BI Luncurkan Kebijakan Akomodatif untuk Dorong Permintaan Domestik
Demi mendorong permintaan domestik, Bank Indonesia (BI) mengeluarkan enam kebijakan akomodatif. Pertama, BI akan meningkatkan ketersediaan likuiditas dan mendukung pendalaman pasar keuangan, dengan cara penguatan strategi operasi moneter.
"BI terus menjaga likiuditas di perbankan dan pasar uang dalam mendukung pembiayaan ekonomi, khsusunya kredit perbankan," kata Gubernur BI Perry Warjiyo dalam Konferensi Pers Rapat Dewan Gubernur di kantornya, Jakarta, Kamis (25/4).
Langkah yang diambil BI Ini dilakukan lantaran rasio aset likuid terhadap simpanan (AL/DPK) pada Februari masih tinggi, sebesar 22,3%. Perry mengungkapkan, operasi moneter dilakukan dari kontraksi likuiditas dari bank yang mengalami pelonggaran likuiditas serta melalui injeksi likuditas.
Selain itu, penguatan mekanisme pasar juga dilakukan dengan pengubahan mekanisme fixed rate tender menjadi variable rate tender. Perubahan ini dimaksudkan untuk mendukung mekanisme pasar dan pendalaman pasar keuangan.
(Baca: Tahan Bunga Acuan 6%, BI Sebut Kondisi Ekonomi Terjaga)
"Penguatan strategi juga didukung dengan pelaksanaan operasi moneter yang terjadwal dan mulai berlaku efektif 6 Mei 2019," ujarnya.
Kedua, BI mendorong efisiensi pembayaran ritel melalui perluasan layanan sistem kliring nasional BI (SKNBI) dengan penambahan waktu dan pecepatan penerusan data (settlement). Penambahan waktu dilakukan dari semula 5 kali menjadi 9 kali per hari. Tak hanya itu, waktu penghitungan dan settlement dipersingkat dari semula dua jam menjadi sejam. Dua hal ini dilakukan untuk memperluas kemudahan masyarakat melakukan transaksi pembayaran melalui SKNBI.

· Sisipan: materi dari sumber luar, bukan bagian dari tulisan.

(* ===== verification/TrapSpec.v ===== *)
(** * Traps and sleeping processes

    A timer interrupt takes the first timer from the queue; a [sleep] puts one
    in.  The invariant [clocked] ties timers to processes: the scheduler's own
    timer always waits, and a process is in SLEEP exactly while its timer waits
    with the callback that wakes it. *)

From S2P Require Import Prelude.
From S2P Require Import Errno.
From S2P Require Import Mem.
From S2P Require Import DList.
From S2P Require Import Layout.
From S2P Require Import Pages.
From S2P Require Import Sbi.
From S2P Require Import Timer.
From S2P Require Import Proc.
From S2P Require Import Kern.
From S2P Require Import Sched.
From S2P Require Import SchedRep.
From S2P Require Import SchedSpec.
From S2P Require Import SchedRun.
From S2P Require Import SemSpec.
From S2P Require Import Syscall.
From S2P Require Import Trap.
#[local] Open Scope Z_scope.
#[local] Open Scope kern_scope.

(** ** The abstract steps *)

Section steps.
Context `{L : Layout} `{C : Code}.

(** The running process sleeps for [ns], from the time [now]. *)
Definition y_sleep (now ns : Z) (y : sys) : sys * option (Z * Z) :=
  let t := proc_timer (y_curr y) in
  let x := mkTmr t (u64 (now + ns / 100)) fn_wakeup_proc (y_curr y) in
  y_step (Block PROC_STATE_SLEEP)
    (y_set_timers (insert_tmr x (y_timers y).1, without t (y_timers y).2) y).

(** The first timer expires. *)
Definition y_tick (now : Z) (y : sys) : sys * option (Z * Z) :=
  match y_timers y with
  | ([], _) => (y, None)
  | (x :: q, idle) =>
      if tm_cb x =? fn_sched_preempt
      then (y_set_timers (insert_tmr (mkTmr sym_timer (u64 (now + 100000)) fn_sched_preempt nullptr) q, idle) y,
            Some (y_curr y, y_curr y))
      else (y_push (tm_data x) (y_set_timers (q, tm_addr x :: idle) y), None)
  end.
End steps.

(** ** The handler *)

Section handler.
Context `{PA : PageAllocator} `{L : Layout} `{C : Code} `{FW : Firmware} `{MC : Machine}.

(** The frame with [sepc] behind the [ecall], and with a result. *)
Definition advanced (frame : Z) (k : kst) : kst :=
  set_mem (set_frame_sepc (k_mem k) frame (u64 (frame_sepc (k_mem k) frame + RV_INSTR_LEN))) k.
Definition returned (frame v : Z) (k : kst) : kst := set_mem (set_frame_a0 (k_mem k) frame (u64 v)) k.

Definition is_tick (k : kst) (frame : Z) : Prop :=
  frame_scause (k_mem k) frame = CSR_SCAUSE_INTR + CSR_SCAUSE_TIMER_INTR.
Definition is_ecall (k : kst) (frame nr : Z) : Prop :=
  frame_scause (k_mem k) frame = CSR_SCAUSE_ECALL_U /\ frame_a7 (k_mem k) frame = nr.

Lemma trap_timer frame k : is_tick k frame -> trap_handler frame k = k_timer_isr k.
Proof. intros E. unfold trap_handler. rewrite bind_mem, E. reflexivity. Qed.

Lemma frame_other frame (m : mem) o o' v :
  o + 8 <= o' \/ o' + 8 <= o -> load 8 (store 8 m (frame + o) v) (frame + o') = load 8 m (frame + o').
Proof. intros Ho. apply load_store_ne. unfold disj. lia. Qed.

Lemma trap_ecall frame k nr :
  is_ecall k frame nr ->
  trap_handler frame k =
  (if NR_SYSCALLS <=? nr then upd_mem (fun m => set_frame_a0 m frame (u64 (- ENOSYS)))
   else bind (the (SYSCALL_TABLE !! Z.to_nat nr)) (fun sys =>
        bind (sys frame) (fun res => upd_mem (fun m => set_frame_a0 m frame (u64 res))))) (advanced frame k).
Proof.
  intros [E1 E2]. unfold trap_handler. rewrite bind_mem, E1.
  change (handle_ecall frame k = (if NR_SYSCALLS <=? nr then upd_mem (fun m => set_frame_a0 m frame (u64 (- ENOSYS)))
   else bind (the (SYSCALL_TABLE !! Z.to_nat nr)) (fun sys =>
        bind (sys frame) (fun res => upd_mem (fun m => set_frame_a0 m frame (u64 res))))) (advanced frame k)).
  unfold handle_ecall. rewrite bind_upd. fold (advanced frame k). rewrite bind_mem.
  assert (frame_a7 (k_mem (advanced frame k)) frame = nr) as ->.
  { rewrite <-E2. apply frame_other. lia. }
  done.
Qed.

Lemma advanced_sepc frame k :
  frame_sepc (k_mem (advanced frame k)) frame = u64 (frame_sepc (k_mem k) frame + RV_INSTR_LEN).
Proof. unfold frame_sepc at 1. simpl. unfold set_frame_sepc. rewrite load_store_eq. apply Z.mod_mod. done. Qed.

Lemma getpid_trap frame k :
  is_ecall k frame 5 ->
  trap_handler frame k = Ret (returned frame (proc_pid (k_mem (advanced frame k)) (k_curr k)) (advanced frame k)) tt.
Proof. intros HE. rewrite (trap_ecall _ _ _ HE). reflexivity. Qed.

Lemma enosys_trap frame k nr :
  is_ecall k frame nr -> NR_SYSCALLS <= nr ->
  trap_handler frame k = Ret (returned frame (- ENOSYS) (advanced frame k)) tt.
Proof. intros HE Hnr. rewrite (trap_ecall _ _ _ HE). by rewrite (proj2 (Z.leb_le _ _) Hnr). Qed.

(** C40. Traps the kernel does not know: an [ecall] with a number beyond the table
    returns [-ENOSYS] behind the instruction and changes nothing else; for any
    other exception the handler does nothing at all, so that the instruction
    is executed again. *)
Theorem trap_unknown frame k :
  (forall nr, is_ecall k frame nr -> 9 <= nr ->
     exists k', trap_handler frame k = Ret k' tt /\
       frame_a0 (k_mem k') frame = 2 ^ 64 - ENOSYS /\
       frame_sepc (k_mem k') frame = u64 (frame_sepc (k_mem k) frame + 4) /\
       unch (fun a => inrng (frame + 8) 8 a \/ inrng (frame + 32) 8 a) (k_mem k) (k_mem k') /\
       k' = set_mem (k_mem k') k) /\
  (frame_scause (k_mem k) frame < 2 ^ 63 -> frame_scause (k_mem k) frame <> CSR_SCAUSE_ECALL_U ->
     trap_handler frame k = Ret k tt).
Proof.
  split.
  - intros nr HE Hnr. eexists. split; [by eapply enosys_trap; [exact HE|exact Hnr]|]. split_and!.
    + unfold returned, set_frame_a0, frame_a0. simpl k_mem. by rewrite load_store_eq.
    + unfold frame_sepc at 1. unfold returned, set_frame_a0. simpl k_mem.
      rewrite frame_other by lia. apply advanced_sepc.
    + etrans; (eapply unch_mono; [|apply (store_unch 8)]); intros a Ha; [by left|by right].
    + done.
  - intros H1 H2. unfold trap_handler. rewrite bind_mem. pose proof (load_range 8 (k_mem k) (frame + 16)) as H3.
    change (0 <= frame_scause (k_mem k) frame < 2 ^ 64) in H3. set (c := frame_scause (k_mem k) frame) in *.
    assert (Z.land c CSR_SCAUSE_INTR = 0) as ->.
    { apply Z.bits_inj'. intros n Hn. rewrite Z.land_spec, Z.bits_0. change CSR_SCAUSE_INTR with (2 ^ 63).
      destruct (decide (n = 63)) as [->|Hn63]; [|by rewrite Z.pow2_bits_false, andb_false_r by lia].
      assert (Z.testbit c 63 = false) as ->; [|done]. apply Z.testbit_false; [done|]. by rewrite Z.div_small by lia. }
    simpl. by rewrite (proj2 (Z.eqb_neq _ _) H2).
Qed.
End handler.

Kemudian, batas atas nominal transaksi ditingkatkan dari semula Rp 500 juta menjadi Rp 1 miliar. Hal ini diiringi dengan penurunan tarif transaksi dari Rp 5 ribu per transaksi menjadi Rp 3.500 per transaksi. Perubahan ketentuan ini dilakukan seiring dengan bulan Ramadan.
Ketiga, BI mendorong pasokan (supply) dari transaksi pasar valas berjangka dalam negeri atau Domestik Non Delivery Fofrward (DNDF). Peningkatan supply didorong dengan penyederhanaan ketentuan kewajiban underlying transaksi yang disamakan dengan transaksi forward. Artinya, transaksi sampai dengan US$ 5 juta tidak memerlukan underlying transaksi.
(Baca: Ekonomi Global Melambat, BI Pertahankan Suku Bunga Acuan)
Tidak hanya itu, unwinding sebelum jatuh tempo diberlakukan jika ada perubahan kurs. Perry berharap, perubahan ketentuan DNDF dapat mendukung pendalaman pasar keuangan dan stabilitas rupiah.
Keempat, mendorong implementasi penyelenggaraan sarana pelaksana transaksi pasar uang dan pasar valas atau market operator. Ini dengan mengembangkan transaksi pasar uang dan pasar valas secara efisien, serta didukung oleh infrastruktur yang cepat. Pengaturan ni diharapkan dapat memperluas volume maupun efisinesi transaksi di pasar uang dan valas.
Kelima, mengembangkan pasar Surat Berharga Komersial (SBK) sebagai alternatif sumber pendanaan jangka pendek oleh korporasi. Terakhir, mendorong perluasan elektronifikasi bansos non-tunai, dana desa, moda transportasi dan operasi keuangan pemerintah. Dengan demikian, penyaluran keseluruhan transaksi tersebut dapat dilakukan lebih cepat dan tepat sasaran.